It is not only logically incorrect but it is fraught with the danger of violating the basic human rights to interpret secularism as an ideology to be imposed on the citizens. In fact, “secularism as an ideology” imposing a particular kind of life-style and world view neither a constitutional principle nor a political goal in any Central Asian country. However, because of the confusing the secularism as a constitutional norm and secularist ideology (which employed by the ‘secularist state’) and unawareness about the existence of different models of secularism, a number of problems concerning the freedom of conscience and religion may emerge in the region’s countries.
In today’s world the main criterion of determining an appropriate model of state-religion relations ought to be the goal of protection of human rights.

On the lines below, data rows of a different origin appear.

(* ===== verification/SFrameCorrectness.v ===== *)
(** The properties of frames and dataframes, one theorem per claim, with the concrete frames on
    which the hypotheses of a claim hold. *)
From S2P Require Import Prelude Float64 FlexType FlexOps FlexOpsSpec QueryPlan QueryPlanSpec GroupBySpec SFrame SFrameSpec.
From S2P Require Import DataframeSpec.
Local Open Scope Z_scope.
Local Open Scope sframe_scope.

Module Frames.
Import FlexType FlexOps SFrame SFrameSpec DataframeSpec SFrameReach.
Import QueryPlan(SoftAssign, soft_assign).
Import QueryPlanSpec(SoftAssignTyped).

Section frames.
Context (oob oob32 overflow : Z → Z) (double_to_string : Z → list Z) (iso : Z → Z → list Z).

(** The assignment of the program. *)
#[local] Instance assignment : SoftAssign :=
  soft_assignment_visitor oob oob32 overflow double_to_string iso.

#[local] Instance assignment_typed : SoftAssignTyped.
Proof. intros t u v. apply FlexOpsSpec.soft_assign_type. Qed.


(** Replacing a column, which goes through a temporary name, a swap and a removal, ends and
    only replaces that column: the names, the order and the other columns stay. *)
Theorem replaced_in_place sf c n i : made sf → column_names sf !! i = Some n → sa_size c = num_rows sf →
  replace_column c n sf = Ok (Frame true (<[i:=c]> (columns sf)) (column_names sf) (num_rows sf)).
Proof. intros H%made_ok. rewrite frame_rows by done. by apply replace_column_eq. Qed.



(** Columns of one length get names, whatever names are given, too few, empty or repeated:
    the search for free names ends, and the names are distinct and not empty. Distinct names
    that are not empty are kept. *)
Theorem names_are_completed cs names n : Forall (λ c, sa_size c = n) cs → cs ≠ [] → ∃ ns,
  create_arrays_for_reading cs names false = Ok (Frame true cs ns n) ∧ names_ok ns ∧ length ns = length cs ∧
  (names_ok names → length names = length cs → ns = names).
Proof.
  intros Hs Hne. destruct (fill_names_total (length cs) names [] names_ok_nil) as (ns & Hns & Hok & Hl).
  exists ns. split_and!; [by apply created_ok|done..|].
  intros Hn Hlen. rewrite <- Hlen in Hns. rewrite (fill_names_kept names []) in Hns by done. by injection Hns.
Qed.

(** A frame opened for writing can get the same name twice (a defect): the default name of
    an empty first name is not compared with the names that follow, when these are distinct,
    even if repeated names are to be an error. *)
Theorem automatic_names_collide pre post types n fail :
  names_ok (pre ++ default_name 0 :: post) → length types = S (length (pre ++ default_name 0 :: post)) → ∃ w,
  open_for_write ([] :: pre ++ default_name 0 :: post) types n fail = Ok w ∧ ¬ NoDup (column_names (close w)).
Proof.
  intros [Hnd Hne] Hl. unfold open_for_write. cbn [length]. rewrite Hl, Nat.eqb_refl.
  rewrite bool_decide_eq_true_2 by (by apply NoDup_cons).
  cbn [names_for_writing]. rewrite bool_decide_eq_true_2 by done. cbn [orb]. rewrite andb_false_r. cbn [andb].
  change (generate_valid_column_name [] []) with (Ok (default_name 0)). cbn [mbind outcome_bind app].
  rewrite names_for_writing_unique by done. cbn [mbind outcome_bind]. eexists. split; [done|].
  unfold close. cbn [column_names w_names app]. rewrite NoDup_cons. intros [Hni _]. apply Hni. set_solver.
Qed.
End frames.

(** ** The claims at concrete frames *)

#[local] Instance an_assignment : SoftAssign := assignment (λ _, 0) (λ _, 0) (λ _, 0) (λ _, []) (λ _ _, []).

Definition ages : sarray := SArray INTEGER [[FInt 3; FUndefined]; [FInt 5]].
Definition cities : sarray := SArray STRING [[FString [97]; FString [98]; FString [97]]].
Definition people : sframe := Frame true [ages; cities] [[97]; [98]] 3.

Lemma people_made : made people.
Proof.
  apply (made_columns [ages; cities] [[97]; [98]] true); [|vm_compute; reflexivity].
  apply (bool_decide_unpack _). vm_compute. exact I.
Qed.


(** The temporary name [__a__] is free, and is not seen. *)
Lemma replaced_in_place_witness :
  replace_column (SArray FLOAT [[FUndefined; FFloat 0; FFloat 0]]) [97] people =
  Ok (Frame true [SArray FLOAT [[FUndefined; FFloat 0; FFloat 0]]; cities] [[97]; [98]] 3).
Proof.
  apply (replaced_in_place (λ _, 0) (λ _, 0) (λ _, 0) (λ _, []) (λ _ _, []) people _ [97] 0);
    [apply people_made|vm_compute; reflexivity|vm_compute; reflexivity].
Defined.






Lemma names_are_completed_witness : ∃ ns,
  create_arrays_for_reading [ages; cities; ages] [[97]; [97]] false = Ok (Frame true [ages; cities; ages] ns 3) ∧ NoDup ns.
Proof.
  destruct (names_are_completed [ages; cities; ages] [[97]; [97]] 3) as (ns & H & [Hn _] & _).
  - apply (bool_decide_unpack _). vm_compute. exact I.
  - discriminate.
  - exists ns. split; [exact H|exact Hn].
Defined.

(** "X1" after an empty name. *)
Lemma automatic_names_collide_witness : ∃ w,
  open_for_write [[]; [88; 49]] [INTEGER; STRING] 4 true = Ok w ∧ ¬ NoDup (column_names (close w)).
Proof.
  apply (automatic_names_collide [] [] [INTEGER; STRING] 4 true); [|reflexivity].
  apply (bool_decide_unpack _). vm_compute. exact I.
Defined.
End Frames.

In general, secularism models can be categorized as ‘assertive’ versus ‘passive’ or ‘combative’ versus ‘pluralistic’ secularisms. While ‘assertive’ secularism which, more correctly, can be depicted as ‘laicism’ excludes religion from the public sphere and confines it to the private domain, ‘passive’ secularism allows for the public visibility of religion. Secularism as a constitutional norm governing the state-religion relations obliges the state to be neutral toward religion and secular life-styles, whereas secularism as an ideology which is adopted by ‘secularist state” by its very nature is antireligious. In short, constitutionally secular state cannot impose any secular or any religious view on its citizens. All Central Asian countries are constitutionally ‘secular’ but not ‘secularist.
In today’s world the main criterion of determining an appropriate model of state-religion relations ought to be the goal of protection of human rights. In view of this fact, the post-Soviet Central Asian countries are expected to develop ‘human rights-friendly’ passive model of secularism while not compromising fighting against religious radicalism.

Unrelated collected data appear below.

(* ===== verification/JoinLoopSpec.v ===== *)
(** The loops of a join over the rows of one partition: they write the relational join of the
    rows, in some order. *)
From S2P Require Import Prelude FlexType FlexOps QueryPlan QueryPlanSpec GroupBySpec GroupKeySpec SFrame SFrameSpec.
From S2P Require Import Join JoinTableSpec JoinMergeSpec.
Import FlexType FlexOps SFrame SFrameSpec Join JoinTableSpec JoinMergeSpec.
Import QueryPlan(SoftAssign, soft_assign).
Import QueryPlanSpec(fits).
Import GroupBySpec(bind_Ok, filter_all, filter_empty).
Local Open Scope Z_scope.
Local Open Scope sframe_scope.

Module JoinLoopSpec.

(** ** The relational join

    The pairs of rows with equal keys, and the rows of a frame without a partner, if they are to
    be kept. *)
Definition matches (lp rp : list nat) (nr : nat) (L R : list row) : list row :=
  concat (map (λ r, map (λ l, l ++ cells r (others rp nr)) (filter (λ l, join_key lp l = join_key rp r) L)) R).

Definition right_alone (lp rp : list nat) (nl nr : nat) (L R : list row) : list row :=
  map (λ r, pad rp lp nl r ++ cells r (others rp nr)) (filter (λ r, join_key rp r ∉ map (join_key lp) L) R).

Definition left_alone (lp rp : list nat) (nr : nat) (L R : list row) : list row :=
  map (λ l, l ++ nulls (length (others rp nr))) (filter (λ l, join_key lp l ∉ map (join_key rp) R) L).

Definition relational_join (keep_left keep_right : bool) (lp rp : list nat) (nl nr : nat) (L R : list row) : list row :=
  matches lp rp nr L R ++ (if keep_right then right_alone lp rp nl nr L R else []) ++
  (if keep_left then left_alone lp rp nr L R else []).

(** ** What has been written *)

(** The writer, of [n] segments, holds the rows in some order. *)
Definition wrote (types : list flex_type_enum) (n : nat) (w : frame_writer) (out : list row) : Prop :=
  ∃ segs, holds types segs w ∧ length segs = n ∧ concat segs ≡ₚ out.

#[export] Instance wrote_proper types n w : Proper ((≡ₚ) ==> iff) (wrote types n w).
Proof. intros a b Hab. unfold wrote. by setoid_rewrite Hab. Qed.

Lemma wrote_each {SA : SoftAssign} types n w seg out rs : wrote types n w out → (seg < n)%nat → Forall (row_of types) rs → ∃ w',
  write_each (map (pair seg) rs) w = Ok w' ∧ w_names w' = w_names w ∧ w_types w' = w_types w ∧ wrote types n w' (out ++ rs).
Proof.
  intros (segs & Hw & Hn & Hp) Hseg Hrs.
  destruct (write_each_holds types (map (pair seg) rs) (map (pair seg) rs) segs w Hw) as (w' & H1 & H2 & H3).
  { apply written_same, Forall_fmap. eapply Forall_impl; [done|]. intros r Hr. split; [cbn; lia|done]. }
  exists w'. split_and!; [done|done| |].
  - by rewrite (holds_types _ _ _ H3), (holds_types _ _ _ Hw).
  - eexists. split_and!; [done|by rewrite length_puts|]. rewrite puts_permutation, Hp, map_map, map_id; [done|].
    apply Forall_fmap, Forall_true. intros r. cbn. lia.
Qed.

Passive secularism can be seen, on the one hand, as a way of preventing from imposing any state religion or secularist ideology on citizens, and on the other hand, as a way of guaranteeing the religious freedoms and liberties of believers, including religious minorities, since the state adopted ‘passive secularism’ is not anti-religious but guarantees religious freedoms and liberties both in private and public life.
It is worth to underline, that in stark contrast to the conventional perception of secularism in many Muslim countries (which tend to be perceived as ‘ir-religiosity’) a majority of the people in Central Asia do not regard secularism as ‘anti-religious’.
Public visibility of religion is important for post-Soviet societies as they all abandoned to a great degree the atheism-based ‘code’ of Soviet regime. Second, Islam in Central Asian societies expected to increase its influence as Muslims of the region are eager to repair their identity ‘shaken’ during Soviet period. Consequently, the model of state-religion relations in the region is expected not only guarantee the indispensible rights such as the freedom of conscience and freedom of religion as but also to accept the visibility of religion in public sphere and its role in shaping public morality. It seems important for ruling elites in Central Asian countries to make a ‘civic contract’ with Islam in the public sphere, first, to solve the problem of politicization of religion and radicalism (as the more religion is threatened by hostile secularism and expelled from public sphere the more political religion becomes) and, second, to build stable and inclusive society.
The assertions that the threat of religious radicalism in the region necessitates the imposition of assertive secularism seemed to be orientalistic and devoid of objective research on the nature and reasons of radicalism in the region.
 see for example, Ahmet T. Kuru (2007). “Passive and Assertive Secularism. Historical Conditions, Ideological Struggles and State Policies towards Religion,” World Politics, No 59.